There was a certain ritual in making the tea; the way she poured the water into the cup and then covers the tea before serving us. It was great to experience this tradition as throughout our journey in China, drinking tea is an integral part of Chinese society. After enjoying our tea, we headed back out to the remaining two pits.

Green tea

Zi yang Rich Selenium Tea

Pu er Tea

Ku Ding Tea

Flower tea

Jasmine Tea

Gingseng Tea

Lychee Black Tea

Dragon Well Tea

Da Hong Pao

Chrysanthemum Tea

Oolong tea

An Xi Tie Guan Yin

White Tea


Pit II

Discovered in 1976, pit two is adjacent to pit one and smaller. It is mostly uncovered, and is shaped as an L-shape pit opposed to a rectangular pit as in Pit 1. The warriors in here are mostly archers and some war chariots. At the side of the pit is an interesting display of four terracotta warriors fully intact. There are two archers; one standing and one kneeling. The archer standing has no armour on while the one sitting is heavily armoured up.

The third warrior is a cavalryman with his horse. Fourth you see a middle–ranking officer. Finally there is a high–ranking officer or general on display. It is a chance to get really up close to the warriors and see the amount of detail that went into crafting them. It’s an amazing piece of human artistic history to witness.


Pit III

This pit was smaller than the other two and was also discovered in 1976 after pit 2. To me, the pit looks like a U shape with high corridors. It is considered by historians to be the command centre for the other two pits. An interesting feature here is that most of the warriors did not have any heads with no one knowing why.

There is also four horses that is thought to have been in front of a chariot, which has since disappeared or destroyed.


Exhibition Hall

The exhibition hall is small with three display halls. The famous hall is the one with the two Bronze Chariot and horses.

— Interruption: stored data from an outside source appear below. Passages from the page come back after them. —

Lemma pad2_free (n : N) : free_of 47 (pad2 n) = true.
Proof.
  unfold pad2, free_of, digit_char. cbn [forallb].
  assert (A : (n / 10 mod 10 < 10)%N) by (apply N.mod_lt; lia).
  assert (B : (n mod 10 < 10)%N) by (apply N.mod_lt; lia).
  rewrite !andb_true_iff, !negb_true_iff, !N.eqb_neq.
  generalize dependent (n / 10 mod 10)%N. generalize dependent (n mod 10)%N.
  intros; repeat split; lia.
Qed.

Lemma pad4_value (n : N) :
  (n < 10000)%N ->
  forallb isdigit_char (pad4 n) = true
  /\ (1000 * digit_val (nth 0 (pad4 n) 0) + 100 * digit_val (nth 1 (pad4 n) 0)
      + 10 * digit_val (nth 2 (pad4 n) 0) + digit_val (nth 3 (pad4 n) 0))%N
     = n.
Proof.
  intros H. unfold pad4. cbn [nth forallb].
  assert (A : (n / 1000 mod 10 < 10)%N) by (apply N.mod_lt; lia).
  assert (B : (n / 100 mod 10 < 10)%N) by (apply N.mod_lt; lia).
  assert (C : (n / 10 mod 10 < 10)%N) by (apply N.mod_lt; lia).
  assert (D : (n mod 10 < 10)%N) by (apply N.mod_lt; lia).
  destruct (digit_char_digit _ A) as [-> ->].
  destruct (digit_char_digit _ B) as [-> ->].
  destruct (digit_char_digit _ C) as [-> ->].
  destruct (digit_char_digit _ D) as [-> ->].
  split; [reflexivity|].
  pose proof (below_by_computation
                (fun n => (1000 * (n / 1000 mod 10) + 100 * (n / 100 mod 10)
                           + 10 * (n / 10 mod 10) + n mod 10 =? n)%N)
                (100 * 100)) as G.
  apply N.eqb_eq. apply G; [vm_compute; reflexivity | exact H].
Qed.

(** Formatting a parsed date and parsing it again gives the date. *)
Lemma strptime_strftime (dt : datetime) :
  tod dt = 0%N -> (year dt < 10000)%N -> (month dt < 100)%N ->
  (day dt < 100)%N -> date_ok (year dt) (month dt) (day dt) = true ->
  strptime (strftime dt) = Some dt.
Proof.
  destruct dt as [y m d t]. cbn [tod year month day].
  intros -> Y M D OK. unfold strftime. cbn [year month day].
  destruct (pad4_value y Y) as [F V].
  unfold pad4 in *. cbn [nth app] in *. unfold strptime.
  rewrite F. cbn [andb N.eqb Pos.eqb].
  rewrite split_on_field by apply pad2_free.
  rewrite split_on_last by apply pad2_free.
  rewrite !pad2_field by assumption.
  rewrite V. unfold date_ok in OK. rewrite OK. reflexivity.
Qed.

Lemma strftime_plain (dt : datetime) :
  (year dt < 10000)%N ->
  forallb (fun c => isdigit_char c || N.eqb c 47) (strftime dt) = true
  /\ exists c s, strftime dt = c :: s /\ isdigit_char c = true.
Proof.
  intros Y. destruct (pad4_value _ Y) as [F _].
  unfold strftime, pad4, pad2 in *. cbn [forallb app] in *.
  repeat (apply andb_true_iff in F as [? F]).
  assert (A : forall n, isdigit_char (digit_char (n mod 10)) = true).
  { intros n. apply digit_char_digit. apply N.mod_lt. lia. }
  split.
  - rewrite !A. repeat match goal with H : isdigit_char _ = true |- _ =>
      rewrite H; clear H end. reflexivity.
  - eauto.
Qed.

(** ** Numerals *)

Lemma rstrip_none (f : char -> bool) (s : pystr) :
  forallb (fun c => negb (f c)) s = true -> rstrip_with f s = s.
Proof.
  induction s as [|c s IH]; [reflexivity|]. simpl. intros H.
  apply andb_true_iff in H as [Hc Hs]. apply negb_true_iff in Hc.
  rewrite rstrip_cons, (IH Hs), Hc. now destruct s.
Qed.

Lemma strip_none (f : char -> bool) (s : pystr) :
  forallb (fun c => negb (f c)) s = true -> strip_with f s = s.
Proof.
  intros H. unfold strip_with, lstrip_with. rewrite (rstrip_none f s H).
  destruct s as [|c s]; [reflexivity|]. simpl in *.
  apply andb_true_iff in H as [Hc _]. apply negb_true_iff in Hc.
  now rewrite Hc.
Qed.

Lemma filter_all {A} (f : A -> bool) (l : list A) :
  forallb f l = true -> List.filter f l = l.
Proof.
  induction l as [|x l IH]; [reflexivity|]. simpl. intros H.
  apply andb_true_iff in H as [Hx Hl]. now rewrite Hx, (IH Hl).
Qed.

Lemma forallb_impl {A} (f g : A -> bool) (l : list A) :
  (forall x, f x = true -> g x = true) ->
  forallb f l = true -> forallb g l = true.
Proof.
  intros I H. rewrite forallb_forall in *. auto.
Qed.

Lemma span_digits_app (ip rest : pystr) :
  forallb isdigit_char ip = true -> starts_non_digit rest ->
  span_digits (ip ++ rest) = (ip, rest).
Proof.
  intros D R. unfold span_digits.
  induction ip as [|c ip IH]; simpl.
  - destruct rest as [|x rest]; [reflexivity|]. simpl in *. now rewrite R.
  - simpl in D. apply andb_true_iff in D as [Dc Di]. rewrite Dc.
    injection (IH Di) as -> ->. reflexivity.
Qed.

Lemma str_signed_plain (e : Z) :
  forallb numeric_char (str_signed e) = true.
Proof.
  unfold str_signed.
  pose proof (str_of_N_digits (Z.abs_N e)) as D.
  apply isdigit_all in D as [_ D].
  cbn [forallb]. rewrite (forallb_impl _ _ _ digit_numeric D).
  now destruct (e <? 0)%Z.
Qed.

Lemma read_exponent_signed (e : Z) : read_exponent (str_signed e) = Some e.
Proof.
  unfold read_exponent, str_signed, read_sign.
  destruct (e <? 0)%Z eqn:E; cbn [N.eqb Pos.eqb];
    rewrite str_of_N_digits, int_of_str_of_N, N2Z.inj_abs_N; f_equal.
  - apply Z.ltb_lt in E. lia.
  - apply Z.ltb_ge in E. lia.
Qed.

Section Numeral.

Variables (neg : bool) (ip : pystr) (frac : option pystr) (ex : option Z).

Hypothesis ip_digits : isdigit ip = true.
Hypothesis fp_digits : forallb isdigit_char (frac_digits frac) = true.

Lemma numeral_plain : forallb numeric_char (numeral neg ip frac ex) = true.
Proof.
  unfold numeral.
  apply isdigit_all in ip_digits as [_ D].
  rewrite !forallb_app. rewrite (forallb_impl _ _ _ digit_numeric D).
  assert (F : forallb numeric_char (frac_part frac) = true).
  { pose proof fp_digits as G. unfold frac_part, frac_digits in *.
    destruct frac; [|reflexivity].
    cbn [forallb]. now rewrite (forallb_impl _ _ _ digit_numeric G). }
  assert (E : forallb numeric_char (exp_part ex) = true).
  { unfold exp_part. destruct ex; [|reflexivity].
    cbn [forallb]. now rewrite str_signed_plain. }
  rewrite F, E. now destruct neg.
Qed.

Lemma read_sign_numeral :
  read_sign (numeral neg ip frac ex)
  = (neg, ip ++ frac_part frac ++ exp_part ex).
Proof.
  unfold numeral. destruct neg; [reflexivity|].
  destruct ip as [|c r] eqn:I; [discriminate|].
  simpl in ip_digits. apply andb_true_iff in ip_digits as [Dc _].
  unfold isdigit_char in Dc. apply andb_true_iff in Dc as [L U].
  apply N.leb_le in L. apply N.leb_le in U.
  cbn [app read_sign].
  destruct (N.eqb_spec c 45); [lia|]. destruct (N.eqb_spec c 43); [lia|].
  reflexivity.
Qed.

Lemma exp_part_head : starts_non_digit (exp_part ex).
Proof. unfold exp_part. destruct ex; simpl; auto. Qed.

Lemma frac_part_head : starts_non_digit (frac_part frac ++ exp_part ex).
Proof.
  unfold frac_part. destruct frac; [reflexivity | apply exp_part_head].
Qed.

(** What the constructor reads in a numeral. *)
Lemma Decimal_of_numeral :
  Decimal_of_str (numeral neg ip frac ex)
  = Some (mkDecimal neg (int_of_digits (ip ++ frac_digits frac))
            (exp_value ex - Z.of_nat (List.length (frac_digits frac)))).
Proof.
  pose proof numeral_plain as P.
  unfold Decimal_of_str, strip.
  rewrite strip_none, filter_all.
  2:{ eapply forallb_impl; [|exact P]. intros c H.
      now destruct (numeric_char_plain c H) as (_ & -> & _). }
  2:{ eapply forallb_impl; [|exact P]. intros c H.
      now destruct (numeric_char_plain c H) as (-> & _). }
  rewrite read_sign_numeral. cbv beta iota.
  pose proof ip_digits as D. apply isdigit_all in D as [N D].
  rewrite (span_digits_app _ _ D frac_part_head). cbv beta iota.
  match goal with |- (let (_, _) := ?m in _) = _ =>
    assert (S : m = (frac_digits frac, exp_part ex))
  end.
  { pose proof fp_digits as G. unfold frac_part, frac_digits in *.
    destruct frac as [q|].
    - cbn [app N.eqb Pos.eqb].
      apply span_digits_app; [exact G | apply exp_part_head].
    - cbn [app]. unfold exp_part. destruct ex; reflexivity. }
  rewrite S. clear S. cbv beta iota.
  destruct (ip ++ frac_digits frac) as [|c l] eqn:E.
  - apply app_eq_nil in E as [E _]. contradiction.
  - unfold exp_part, exp_value. destruct ex as [e|].
    + cbn [N.eqb Pos.eqb orb]. rewrite read_exponent_signed. reflexivity.
    + reflexivity.
Qed.

End Numeral.

Lemma forallb_firstn_skipn {A} (f : A -> bool) (n : nat) (l : list A) :
  forallb f l = true ->
  forallb f (firstn n l) = true /\ forallb f (skipn n l) = true.
Proof.
  intros H. rewrite <- (firstn_skipn n l), forallb_app in H.
  now apply andb_true_iff in H.
Qed.

(** [str(d)] is a numeral that denotes [d]. *)
Lemma Decimal_str_numeral (d : Decimal) :
  exists ip frac ex,
    Decimal_str d = numeral (dsign d) ip frac ex
    /\ isdigit ip = true
    /\ forallb isdigit_char (frac_digits frac) = true
    /\ int_of_digits (ip ++ frac_digits frac) = dcoef d
    /\ (exp_value ex - Z.of_nat (List.length (frac_digits frac)))%Z = dexp d.
Proof.
  destruct d as [s c e]. unfold Decimal_str. cbn [dsign dcoef dexp]. cbv zeta.
  pose proof (str_of_N_digits c) as Dg. pose proof (int_of_str_of_N c) as I.
  remember (str_of_N c) as digits eqn:Ed. clear Ed.
  pose proof Dg as Dg'. apply isdigit_all in Dg' as [Ne Da].
  assert (Lpos : (1 <= Z.of_nat (List.length digits))%Z)
    by (destruct digits; [contradiction | simpl; lia]).
  remember (Z.of_nat (List.length digits)) as len eqn:El.
  remember (if (e <=? 0)%Z && (-6 <? e + len)%Z then (e + len)%Z else 1%Z)
    as dotplace eqn:Edp.
  assert (Hdp : (dotplace = e + len /\ e <= 0)%Z \/ dotplace = 1%Z).
  { subst dotplace. destruct (Z.leb_spec e 0); simpl; [|auto].
    destruct (-6 <? e + len)%Z; auto. }
  destruct (Z.leb_spec dotplace 0) as [A|A].
  - (* 0.000ddd *)
    assert (dotplace = e + len)%Z by lia.
    replace (e + len =? dotplace)%Z with true by (symmetry; apply Z.eqb_eq; lia).
    exists [digit_char 0],
           (Some (repeat (digit_char 0) (Z.to_nat (- dotplace)) ++ digits)),
           None.
    cbn [frac_digits exp_value].
    split; [|split; [|split; [|split]]].
    + unfold numeral. cbn [frac_part exp_part].
      destruct (dotplace <=? 0)%Z eqn:T; [|apply Z.leb_gt in T; lia].
      now rewrite !app_nil_r.
    + reflexivity.
    + rewrite forallb_app, Da, andb_true_r.
      clear. induction (Z.to_nat (- dotplace)); simpl; auto.
    + change ([digit_char 0] ++ repeat (digit_char 0) (Z.to_nat (- dotplace))
              ++ digits)
        with (repeat (digit_char 0) (S (Z.to_nat (- dotplace))) ++ digits).
      now rewrite int_of_leading_zeros.
    + rewrite length_app, repeat_length. lia.
  - destruct (Z.leb_spec len dotplace) as [B|B].
    + (* ddd or dE+n *)
      assert (Edl : dotplace = len) by lia.
      replace (Z.to_nat (dotplace - len)) with 0 by lia.
      cbn [repeat]. rewrite app_nil_r.
      exists digits, None,
             (if (e + len =? dotplace)%Z then None
              else Some (e + len - dotplace)%Z).
      cbn [frac_digits]. rewrite app_nil_r.
      split; [|split; [|split; [|split]]]; auto.
      * unfold numeral. cbn [frac_part app].
        destruct (dotplace <=? 0)%Z eqn:T; [apply Z.leb_le in T; lia|].
        destruct (len <=? dotplace)%Z eqn:U; [|apply Z.leb_gt in U; lia].
        cbn [app]. destruct (e + len =? dotplace)%Z; reflexivity.
      * destruct (Z.eqb_spec (e + len) dotplace); cbn [exp_value List.length];
          lia.
    + (* d.ddd with or without exponent *)
      exists (firstn (Z.to_nat dotplace) digits),
             (Some (skipn (Z.to_nat dotplace) digits)),
             (if (e + len =? dotplace)%Z then None
              else Some (e + len - dotplace)%Z).
      cbn [frac_digits].
      destruct (forallb_firstn_skipn isdigit_char (Z.to_nat dotplace) digits Da)
        as [F S].
      rewrite firstn_skipn.
      split; [|split; [|split; [|split]]]; auto.
      * unfold numeral. cbn [frac_part].
        destruct (dotplace <=? 0)%Z eqn:T; [apply Z.leb_le in T; lia|].
        destruct (len <=? dotplace)%Z eqn:U; [apply Z.leb_le in U; lia|].
        destruct (e + len =? dotplace)%Z; reflexivity.
      * apply isdigit_all. split; [|exact F].
        destruct digits as [|x ds]; [contradiction|].
        destruct (Z.to_nat dotplace) eqn:T; [lia | discriminate].
      * rewrite length_skipn.
        destruct (Z.eqb_spec (e + len) dotplace); cbn [exp_value]; lia.
Qed.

They were unearthed in 1980 around 20m West of the Mausoleum of the First Qin Emperor 秦始皇. It was jam packed with people in here and we didn't stay too long inside.


Final thoughts

Another place I wanted to see as a child, The Terracotta Army was an interesting historical site to visit... well pit one being the most interesting. Pit two and three are not that impressive to be honest, with the exception of the display in pit two which is worth spending time to see. Some say you should start at pit three and work your way up to pit one to feel more impressed as you go. The restoration work is still in progress and it feels like there will be more discoveries in the years to come.

Nowhere else in China are there full size realistic figures. And there is nothing else in the Chinese art tradition that comes close. It reminds me of Greek statues... There are some scientists and historians that believe there was some kind of contact between East and West at the time of the First Emperor 220 BC. Which makes this discovery more fascinating. Come equipped with a good lens to zoom into the warriors to get a closer look at their facial expressions. Like a lot of popular places in China, it is filled with local tourists so expect crowds everywhere. And I recommend the tea ceremony in the tea house.